If the carrier had remained responsible, HH Judge Keyser KC would have held it liable for the damage to the cocoa beans on the grounds that it failed to take reasonable care of them by opening the container doors to provide ventilation. However, as the carrier was not responsible for the goods after discharge it was under no duty to open the container doors.

So, for owners of containerised goods damaged between discharge and delivery, look closely at the terms of your bill of lading. Terms and conditions apply.

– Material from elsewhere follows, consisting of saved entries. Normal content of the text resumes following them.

(** Modelled from the spec: [prepare_all_variables] of checks.py (not in
    the sources), one of the validation helpers. "determines the effective
    variable set (intersection of requested variables, or all available
    ...)": the available variables are the distinct values of the [_vname_]
    column of the concatenated table; reading that column of Python's
    [None] (what an empty list leaves) raises TypeError, and an empty
    intersection with the requested variables raises ValueError. *)
Definition prepare_all_variables (all_profiles : option (list profile_row))
    (variables : option (list string)) : result (list string) :=
  vn <-? subscript all_profiles p_vname ;;
  let all_variables := unique vn in
  match variables with
  | None => Ok all_variables
  | Some vs =>
      match filter (fun v => mem v vs) all_variables with
      | [] => Err ValueError
      | all_variables_intersect => Ok all_variables_intersect
      end
  end.

Section Fit.

(** Modelled from the spec: [prepare_numerical_categorical] of checks.py
    (not in the sources), a validation helper: the variables are
    "restricted to those matching the requested numerical/categorical kind";
    it returns the table and the names kept, or None when it raises
    ValueError (no variable of the requested kind). Left abstract. *)
Variable prepare_numerical_categorical :
  list string -> option (list profile_row) -> string -> option (list profile_row * list string).

(** Modelled from the spec: [create_x] of checks.py (not in the sources),
    total and abstract. *)
Variable create_x : list profile_row -> string -> list profile_row.

(** Modelled from the spec: [aggregate_profiles] of utils.py (not in the
    sources): partial, conditional (Gaussian kernel) or accumulated
    aggregation; the spec names no failure of it, so it is a total function
    of its arguments, left abstract. *)
Variable aggregate_profiles :
  list profile_row -> string -> option (list string) -> bool -> Q -> bool -> list agg_row.

Definition fit (ceteris_paribus : pyobj) (verbose : bool) : M unit :=
  '(all_profiles, all_observations) <-
    match ceteris_paribus with
    | PyCP cp =>
        let all_profiles := cp_result cp in
        let all_observations := cp_new_observation cp in
        _ <- modify (fun self => set_raw_profiles self (deepcopy cp)) ;;
        ret (Some all_profiles, Some all_observations)
    | PyList l | PyTuple l => lift (collect_sequence l None None)
    | PyOther _ => throw TypeError
    end ;;
  self <- get ;;
  all_variables <- lift (prepare_all_variables all_profiles (ap_variables self)) ;;
  '(all_profiles, vnames) <-
    match prepare_numerical_categorical all_variables all_profiles (ap_variable_type self) with
    | Some p => ret p
    | None => throw ValueError
    end ;;
  (* select only suitable variables *)
  let all_profiles := filter (fun r => mem (p_vname r) vnames) all_profiles in
  let all_profiles := create_x all_profiles (ap_variable_type self) in
  _ <- modify (fun self =>
         set_result self (aggregate_profiles all_profiles (ap_type self) (ap_groups self)
                            (ap_center self) (ap_span self) verbose)) ;;
  yhat <- lift (subscript all_observations o_yhat) ;;
  modify (fun self => set_mean_prediction self (series_mean yhat)).

End Fit.

(** ** [plot] *)

(** The argument [objects] of [plot]: None, one AggregatedProfiles object,
    an iterable of Python objects, or a non-iterable object. *)
Inductive apval :=
| VNone
| VAP (a : AggregatedProfiles)
| VSeq (l : list apval)
| VOther.

(** A row of the merged table: an aggregated row and its [_mp_] cell. *)
Definition plot_row := (agg_row * option pyfloat)%type.

(** [self.result.assign(_mp_=self.mean_prediction)]: an unfitted object has
    [result = None], which has no [assign] (AttributeError). *)
Definition assign_mp (ob : AggregatedProfiles) : result (list plot_row) :=
  match ap_result ob with
  | None => Err AttributeError
  | Some df => Ok (map (fun r => (r, ap_mean_prediction ob)) df)
  end.

(** The [for ob in objects] loop. *)
Fixpoint concat_objects (acc : list plot_row) (obs : list apval) : result (list plot_row) :=
  match obs with
  | [] => Ok acc
  | VAP ob :: rest =>
      df <-? assign_mp ob ;;
      concat_objects (app acc df) rest
  | _ :: _ => Err TypeError
  end.

(** The merged table [_result_df] of [self] and [objects]. *)
Definition merge_results (self : AggregatedProfiles) (objects : apval) : result (list plot_row) :=
  match objects with
  | VNone => assign_mp self
  | VAP ob =>
      df1 <-? assign_mp self ;;
      df2 <-? assign_mp ob ;;
      Ok (app df1 df2)
  | VSeq l =>
      df <-? assign_mp self ;;
      concat_objects df l
  | VOther =>
      (* iterating a non-iterable object *)
      _ <-? assign_mp self ;;
      Err TypeError
  end.

(** [np.intersect1d]: the sorted distinct common values. *)
Fixpoint insert_sorted (s : string) (l : list string) : list string :=
  match l with
  | [] => [s]
  | x :: xs => if String.leb s x then s :: l else x :: insert_sorted s xs
  end.

Definition sort_strings (l : list string) : list string := fold_right insert_sorted [] l.

Definition intersect1d (a b : list string) : list string :=
  sort_strings (unique (filter (fun v => mem v b) a)).

Fixpoint Qmin_list (q : Q) (l : list Q) : Q :=
  match l with [] => q | x :: xs => Qmin_list (if Qle_bool x q then x else q) xs end.
Fixpoint Qmax_list (q : Q) (l : list Q) : Q :=
  match l with [] => q | x :: xs => Qmax_list (if Qle_bool q x then x else q) xs end.

(** [dl.ptp()], [dl.min()], [dl.max()] and the padded range; numpy raises
    ValueError on a zero-size array. *)
Definition y_range (dl : list Q) : result (Q * Q) :=
  match dl with
  | [] => Err ValueError
  | d :: ds =>
      let mn := Qmin_list d ds in
      let mx := Qmax_list d ds in
      let min_max_margin := (mx - mn) * (1 # 10) in
      Ok (mn - min_max_margin, mx + min_max_margin)
  end.

(** [pd.api.types.is_numeric_dtype(_result_df['_x_'])]. *)
Definition is_numeric_column (xs : list cell) : bool :=
  forallb (fun c => match c with Num _ => true | Cat _ => false end) xs.

(** [int(np.ceil(n / facet_ncol))]; division by 0 raises. *)
Definition ceil_div (n k : Z) : result Z :=
  if Z.eqb k 0 then Err ZeroDivisionError else Ok (- ((- n) / k))%Z.

Section Plot.

(** The plotting library (plotly and the theme helpers), left abstract. *)
Variable Figure : Type.
(** [px.line(...).update_traces(...).update_xaxes(...).update_yaxes(...)]:
    data, facet order, facet_ncol, row and column spacing, render mode,
    number of colours, line size, opacity and y range. *)
Variable px_line : list plot_row -> list string -> Z -> Q -> Q -> string -> nat ->
  Q -> Q -> Q * Q -> result Figure.
(** [px.bar(...).update_xaxes(...).update_yaxes(...)]. *)
Variable px_bar : list plot_row -> list string -> Z -> Q -> Q -> nat -> Q * Q -> result Figure.
(** [fig.update_traces(dict(line_width=2*size, opacity=1))]. *)
Variable thicken : Figure -> Q -> Figure.
(** [self.raw_profiles.plot(variables=..., facet_ncol=..., show=False)]
    followed by its [update_traces] restyling. *)
Variable cp_plot : CeterisParibus -> list string -> Z -> result Figure.
(** [for value in fig.data: fig_cp.add_trace(value)]. *)
Variable add_traces : Figure -> Figure -> Figure.
(** [fig_update_line_plot(fig, title, title_x, plot_height, hovermode)];
    the last argument is [true] for 'x unified' and [false] for False. *)
Variable fig_update_line_plot : Figure -> string -> string -> Z -> bool -> Figure.

(** Everything [plot] does before [if show:]. *)
Definition plot_figure (self : AggregatedProfiles) (objects : apval) (geom : string)
    (variables : names_arg) (size alpha : Q) (facet_ncol : Z) (title title_x : string)
    (horizontal_spacing : Q) (vertical_spacing : option Q) : result Figure :=
  if negb (mem geom ["aggregates"; "profiles"]) then Err TypeError else
  let variables := check_variables variables in   (* str -> (str,) *)
  _result_df <-? merge_results self objects ;;
  (* variables to use *)
  let all_variables := unique (map (fun r => a_vname (fst r)) _result_df) in
  '(all_variables, _result_df) <-?
    match variables with
    | None => Ok (all_variables, _result_df)
    | Some vs =>
        let all_variables := intersect1d all_variables vs in
        match all_variables with
        | [] => Err TypeError
        | _ => Ok (all_variables,
                   filter (fun r => mem (a_vname (fst r)) all_variables) _result_df)
        end
    end ;;
  (* calculate y axis range to allow for fixedrange True *)
  min_max <-? y_range (map (fun r => a_yhat (fst r)) _result_df) ;;
  let is_x_numeric := is_numeric_column (map (fun r => a_x (fst r)) _result_df) in
  let n := Z.of_nat (length all_variables) in
  facet_nrow <-? ceil_div n facet_ncol ;;
  vertical_spacing <-?
    match vertical_spacing with
    | Some v => Ok v
    | None => if Z.eqb facet_nrow 0 then Err ZeroDivisionError
              else Ok ((3 # 10) / inject_Z facet_nrow)
    end ;;
  let plot_height := (78 + 71 + facet_nrow * (280 + 60))%Z in
  let m := length (unique (map (fun r => a_label (fst r)) _result_df)) in
  (* geom is 'profiles': object identity, modelled as equality of the
     strings; it agrees with Python when geom is the interned literal, not
     for an equal string built at run time *)
  let overlay := String.eqb geom "profiles" in
  '(fig, hovermode) <-?
    if is_x_numeric then
      let render_mode :=
        match ap_raw_profiles self with
        | Some _ => if overlay then "webgl" else "svg"
        | None => "svg"
        end in
      fig <-? px_line _result_df all_variables facet_ncol vertical_spacing horizontal_spacing
                      render_mode m size alpha min_max ;;
      match ap_raw_profiles self with
      | Some raw =>
          if overlay then
            let fig := thicken fig size in
            fig_cp <-? cp_plot raw all_variables facet_ncol ;;
            Ok (add_traces fig_cp fig, false)
          else Ok (fig, true)
      | None => Ok (fig, true)
      end
    else
      fig <-? px_bar _result_df all_variables facet_ncol vertical_spacing horizontal_spacing
                     m min_max ;;
      Ok (fig, true) ;;
  Ok (fig_update_line_plot fig title title_x plot_height hovermode).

However, a couple of points to bear in mind. An exception against “loss and damage” after discharge won’t protect the carrier against liability for misdelivery East West Corp. v. DKBS 1912 [2003] 1 Lloyd’s Rep 239. Second, where the ocean carrier supplies the container, the start of loading under the Hague Visby Rules can begin earlier than loading onto the vessel. In Volcafe it was the start of stuffing the container at an inland facility. Similarly, ‘discharge’ can be extended to the point of delivery. In Australia in Seafood Imports Pty Ltd v ANL Singapore Pte Ltd [2010] FCA 702 it was held that where a refrigerated container was supplied by the carrier, the duty under the Hague-Visby Rules to discharge the goods properly and carefully extended to ensuring that the refrigerated container in which they had been carried did not have a propensity to become stuck in defrost mode while at the port terminal and before the goods could reasonably be expected to be removed from the container.